(Instructions for the task): Only the lines containing "Require" should appear in the answer, copied from the listing below.

• • •

(** * Dr. HealBot (src/app.py): language detection, prompt composition,
      conversation assembly, speech bridges and the chat-history store.

    Python values are embedded shallowly:
    - a [str] is the list of its Unicode code points ([pystr]);
    - JSON-shaped data ([Dict[str, Any]]) is the inductive [value], with
      dictionaries as association lists in insertion order;
    - code that may raise returns a [result];
    - the file system is a finite map from paths to file contents.
    External collaborators (langdetect, the model oracle, ffmpeg, Vosk,
    edge-tts, the json module, the clock) are variables of the section. *)

From Stdlib Require Import ZArith String Ascii List Bool Lia DecimalString.
From Stdlib Require Import PrimFloat.
From stdpp Require Import base option list gmap.

Set Warnings "-register-all".
Local Open Scope Z_scope.

(** ** Python strings *)

Definition pystr : Type := list Z.

Definition byte_of (a : ascii) : Z := Z.of_N (N_of_ascii a).

Fixpoint bytes_of_string (s : string) : list Z :=
  match s with
  | EmptyString => []
  | String a r => byte_of a :: bytes_of_string r
  end.

Definition cont (b : Z) : Z := Z.land b 0x3F.

(** UTF-8 decoding of the bytes of a source literal into code points. *)
Fixpoint utf8_decode (bs : list Z) : pystr :=
  match bs with
  | [] => []
  | b0 :: r0 =>
    if b0 <? 0x80 then b0 :: utf8_decode r0
    else match r0 with
    | [] => []
    | b1 :: r1 =>
      if b0 <? 0xE0 then
        Z.lor (Z.shiftl (Z.land b0 0x1F) 6) (cont b1) :: utf8_decode r1
      else match r1 with
      | [] => []
      | b2 :: r2 =>
        if b0 <? 0xF0 then
          Z.lor (Z.shiftl (Z.land b0 0x0F) 12)
                (Z.lor (Z.shiftl (cont b1) 6) (cont b2)) :: utf8_decode r2
        else match r2 with
        | [] => []
        | b3 :: r3 =>
          Z.lor (Z.shiftl (Z.land b0 0x07) 18)
                (Z.lor (Z.shiftl (cont b1) 12)
                       (Z.lor (Z.shiftl (cont b2) 6) (cont b3)))
            :: utf8_decode r3
        end
      end
    end
  end.

(** [py "..."] is the Python string written with that literal. *)
Definition py (s : string) : pystr := utf8_decode (bytes_of_string s).

Definition in_range (lo hi c : Z) : bool := (lo <=? c) && (c <=? hi).

(** [str.isspace] of one character, as used by [str.strip()]. *)
Definition py_isspace (c : Z) : bool :=
  in_range 0x09 0x0D c || in_range 0x1C 0x20 c || (c =? 0x85) || (c =? 0xA0)
  || (c =? 0x1680) || in_range 0x2000 0x200A c || (c =? 0x2028)
  || (c =? 0x2029) || (c =? 0x202F) || (c =? 0x205F) || (c =? 0x3000).

Fixpoint lstrip (s : pystr) : pystr :=
  match s with
  | [] => []
  | c :: r => if py_isspace c then lstrip r else s
  end.

Definition rstrip (s : pystr) : pystr := rev (lstrip (rev s)).

Definition strip (s : pystr) : pystr := rstrip (lstrip s).

(** [re.search(cls, text)] for a one-character class. *)
Definition re_search (cls : Z -> bool) (text : pystr) : bool := existsb cls text.

(** ** Exceptions *)

Inductive exn : Type :=
| TimeoutExpired
| TypeError
| AttributeError
| KeyError
| Exception (msg : pystr).

Inductive result (A : Type) : Type :=
| Ok (a : A)
| Raise (e : exn).
Arguments Ok {A} a.
Arguments Raise {A} e.

Definition bind {A B} (m : result A) (k : A -> result B) : result B :=
  match m with
  | Ok a => k a
  | Raise e => Raise e
  end.

Notation "x <- m ;; k" := (bind m (fun x => k))
  (at level 100, m at next level, right associativity).

(** ** JSON-shaped Python values *)

Inductive value : Type :=
| VNone
| VBool (b : bool)
| VInt (n : Z)
| VFloat (x : float)
| VStr (s : pystr)
| VList (l : list value)
| VDict (d : list (pystr * value)).

Definition dict : Type := list (pystr * value).

(** Truth value of an object under [if x:]. *)
Definition truthy (v : value) : bool :=
  match v with
  | VNone => false
  | VBool b => b
  | VInt n => negb (n =? 0)
  | VFloat x => negb (PrimFloat.eqb x 0%float)
  | VStr s => match s with [] => false | _ => true end
  | VList l => match l with [] => false | _ => true end
  | VDict d => match d with [] => false | _ => true end
  end.

Definition str_truthy (s : pystr) : bool := truthy (VStr s).

Fixpoint dict_lookup (d : dict) (k : pystr) : option value :=
  match d with
  | [] => None
  | (k', v) :: r => if decide (k' = k) then Some v else dict_lookup r k
  end.

(** [d.get(k, default)] and [d.get(k)]. *)
Definition dict_get_default (d : dict) (k : pystr) (default : value) : value :=
  match dict_lookup d k with Some v => v | None => default end.

Definition dict_get (d : dict) (k : pystr) : value := dict_get_default d k VNone.

(** [d[k]]. *)
Definition dict_subscript (d : dict) (k : pystr) : result value :=
  match dict_lookup d k with Some v => Ok v | None => Raise KeyError end.

(** [x.get(k, default)] on an arbitrary object: only dictionaries have it. *)
Definition py_get_default (x : value) (k : pystr) (default : value) : result value :=
  match x with
  | VDict d => Ok (dict_get_default d k default)
  | _ => Raise AttributeError
  end.

Definition py_get (x : value) (k : pystr) : result value := py_get_default x k VNone.

(** [x[k]] with a string key. *)
Definition py_subscript (x : value) (k : pystr) : result value :=
  match x with
  | VDict d => dict_subscript d k
  | _ => Raise TypeError
  end.

(** [x.items()]. *)
Definition py_items (x : value) : result (list (pystr * value)) :=
  match x with
  | VDict d => Ok d
  | _ => Raise AttributeError
  end.

(** The elements visited by [for e in x]. *)
Definition py_iter (x : value) : result (list value) :=
  match x with
  | VList l => Ok l
  | VStr s => Ok (map (fun c => VStr [c]) s)
  | VDict d => Ok (map (fun kv => VStr (fst kv)) d)
  | _ => Raise TypeError
  end.

Definition last_n {A} (n : nat) (l : list A) : list A :=
  skipn (length l - n)%nat l.

(** [x[-n:]]: sequences are sliced; a dictionary or a number raises (a
    dictionary raises KeyError instead from Python 3.12 on). *)
Definition py_slice_last (n : nat) (x : value) : result value :=
  match x with
  | VList l => Ok (VList (last_n n l))
  | VStr s => Ok (VStr (last_n n s))
  | _ => Raise TypeError
  end.

Definition NL : pystr := [10].

(** ["=" * 50]. *)
Definition rule50 : pystr := repeat 61 50.

Definition str_of_Z (n : Z) : pystr :=
  bytes_of_string (DecimalString.NilZero.string_of_int (Z.to_int n)).

(** Does [needle] occur in [s] as a contiguous substring? *)
Fixpoint is_prefix (p s : pystr) : bool :=
  match p, s with
  | [], _ => true
  | _ :: _, [] => false
  | a :: p', b :: s' => (a =? b) && is_prefix p' s'
  end.

Fixpoint contains (needle s : pystr) : bool :=
  is_prefix needle s || match s with [] => false | _ :: r => contains needle r end.

(** ** Request and response models (app.py 59-74, 486-488) *)

Module ChatMessage.
Record t : Type := { role : pystr; text : pystr }.
End ChatMessage.

Module ChatRequest.
Record t : Type := {
  message : pystr;
  language : option pystr;
  chat_history : option (list ChatMessage.t);
  patient_data : option dict;
  biomarker_data : option dict;
  biomarker_analysis : option dict
}.
End ChatRequest.

Module TTSRequest.
Record t : Type := {
  text : pystr;
  language_code : option pystr;
  voice : option pystr
}.
End TTSRequest.

Module SaveChatRequest.
Record t : Type := {
  patient_name : pystr;
  chat_history : list ChatMessage.t
}.
End SaveChatRequest.

Inductive response : Type :=
| JSONResponse (content : value) (status_code : Z)
| StreamingResponse (body : list Z) (media_type : pystr) (headers : list (pystr * pystr)).

(** The same request sent without a biomarker report or raw biomarker data. *)
Definition without_biomarker (request : ChatRequest.t) : ChatRequest.t :=
  {| ChatRequest.message := ChatRequest.message request;
     ChatRequest.language := ChatRequest.language request;
     ChatRequest.chat_history := ChatRequest.chat_history request;
     ChatRequest.patient_data := ChatRequest.patient_data request;
     ChatRequest.biomarker_data := None;
     ChatRequest.biomarker_analysis := None |}.

(** The same request sent without a patient record. *)
Definition without_patient (request : ChatRequest.t) : ChatRequest.t :=
  {| ChatRequest.message := ChatRequest.message request;
     ChatRequest.language := ChatRequest.language request;
     ChatRequest.chat_history := ChatRequest.chat_history request;
     ChatRequest.patient_data := None;
     ChatRequest.biomarker_data := ChatRequest.biomarker_data request;
     ChatRequest.biomarker_analysis := ChatRequest.biomarker_analysis request |}.

(** An [Optional[Dict]] field as an object: [None] or the dictionary. *)
Definition of_optional (d : option dict) : value :=
  match d with
  | None => VNone
  | Some d => VDict d
  end.

(** [x in xs] for an optional string [x]. *)
Definition py_in (x : option pystr) (xs : list pystr) : bool :=
  existsb (fun y => bool_decide (x = Some y)) xs.

(** ** Speech collaborators *)

(** One item of [communicate.stream()]. *)
Module Chunk.
Record t : Type := { type : pystr; data : list Z }.
End Chunk.

Inductive vosk_model : Type := vosk_model_en | vosk_model_ar.

(** What [wave.open] finds in the transcoded file; one entry of [frames]
    per audio frame. *)
Record wav_file : Type := {
  getnchannels : Z;
  getsampwidth : Z;
  getframerate : Z;
  frames : list Z
}.

(** How the [ffmpeg] subprocess ended, and whether it left an output file. *)
Inductive ffmpeg_outcome : Type :=
| FfmpegExit (returncode : Z) (wrote_output : bool)
| FfmpegTimeout (wrote_output : bool)
| FfmpegNotRun (e : exn).

(** What the outside world does during one [/stt] request. *)
Record stt_env : Type := {
  upload_read : result (list Z);
  tmp_input_name : pystr;
  tmp_input_write : result unit;
  tmp_wav_name : pystr;
  ffmpeg : ffmpeg_outcome;
  wave_open : result wav_file;
  remove_ok : pystr -> bool
}.

(** Local variables of the handler that its [finally] block reads, and the
    set of files that exist. *)
Record stt_state : Type := {
  files : gset pystr;
  tmp_input_path : option pystr;
  tmp_wav_path : option pystr
}.

(** State and exceptions: the state survives a raise. *)
Definition M (A : Type) : Type := stt_state -> stt_state * result A.

Definition ret {A} (a : A) : M A := fun st => (st, Ok a).

Definition lift {A} (r : result A) : M A := fun st => (st, r).

Definition bindM {A B} (m : M A) (k : A -> M B) : M B :=
  fun st =>
    match m st with
    | (st', Ok a) => k a st'
    | (st', Raise e) => (st', Raise e)
    end.

Notation "x <~ m ;; k" := (bindM m (fun x => k))
  (at level 100, m at next level, right associativity).

Definition create_file (path : pystr) : M unit :=
  fun st => ({| files := {[path]} ∪ files st;
                tmp_input_path := tmp_input_path st;
                tmp_wav_path := tmp_wav_path st |}, Ok tt).

Definition set_tmp_input_path (path : pystr) : M unit :=
  fun st => ({| files := files st;
                tmp_input_path := Some path;
                tmp_wav_path := tmp_wav_path st |}, Ok tt).

Definition set_tmp_wav_path (path : pystr) : M unit :=
  fun st => ({| files := files st;
                tmp_input_path := tmp_input_path st;
                tmp_wav_path := Some path |}, Ok tt).

(** [len(x)]. *)
Definition py_len (x : value) : result Z :=
  match x with
  | VStr s => Ok (Z.of_nat (length s))
  | VList l => Ok (Z.of_nat (length l))
  | VDict d => Ok (Z.of_nat (length d))
  | _ => Raise TypeError
  end.

(** [x.strip()]: only strings have it. *)
Definition py_strip (x : value) : result pystr :=
  match x with
  | VStr s => Ok (strip s)
  | _ => Raise AttributeError
  end.

(** [d[k] = v]: an existing key keeps its position. *)
Fixpoint dict_set (d : dict) (k : pystr) (v : value) : dict :=
  match d with
  | [] => [(k, v)]
  | (k', v') :: r => if decide (k' = k) then (k, v) :: r else (k', v') :: dict_set r k v
  end.

(** The saved turns read back from a loaded document. *)
Definition turn_of_value (x : value) : option ChatMessage.t :=
  match x with
  | VDict d =>
    match dict_lookup d (py "role"), dict_lookup d (py "text") with
    | Some (VStr r), Some (VStr t) => Some {| ChatMessage.role := r; ChatMessage.text := t |}
    | _, _ => None
    end
  | _ => None
  end.

Definition turns_of_document (doc : value) : option (list ChatMessage.t) :=
  match doc with
  | VDict d =>
    match dict_lookup d (py "chat_history") with
    | Some (VList l) => mapM turn_of_value l
    | _ => None
    end
  | _ => None
  end.

(** The Arabic script blocks named by the language detector's contract. *)
Definition ArabicScript (c : Z) : Prop :=
  0x0600 <= c <= 0x06FF \/ 0x0750 <= c <= 0x077F \/ 0x08A0 <= c <= 0x08FF.

(** A statistical detector that always fails (text too short). *)
Definition detect_fails (_ : pystr) : result pystr := Raise (Exception (py "No features in text.")).

(** A statistical detector that answers French for everything. *)
Definition detect_fr (_ : pystr) : result pystr := Ok (py "fr").

(** ** Sample inputs *)

(** A request for English speech whose text is the single letter U+0750
    (Arabic Supplement block). *)
Definition tts_supplement_request : TTSRequest.t :=
  {| TTSRequest.text := [0x0750];
     TTSRequest.language_code := Some (py "en");
     TTSRequest.voice := None |}.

• • •

(Your response):
From Stdlib Require Import ZArith String Ascii List Bool Lia DecimalString.
From Stdlib Require Import PrimFloat.
From stdpp Require Import base option list gmap.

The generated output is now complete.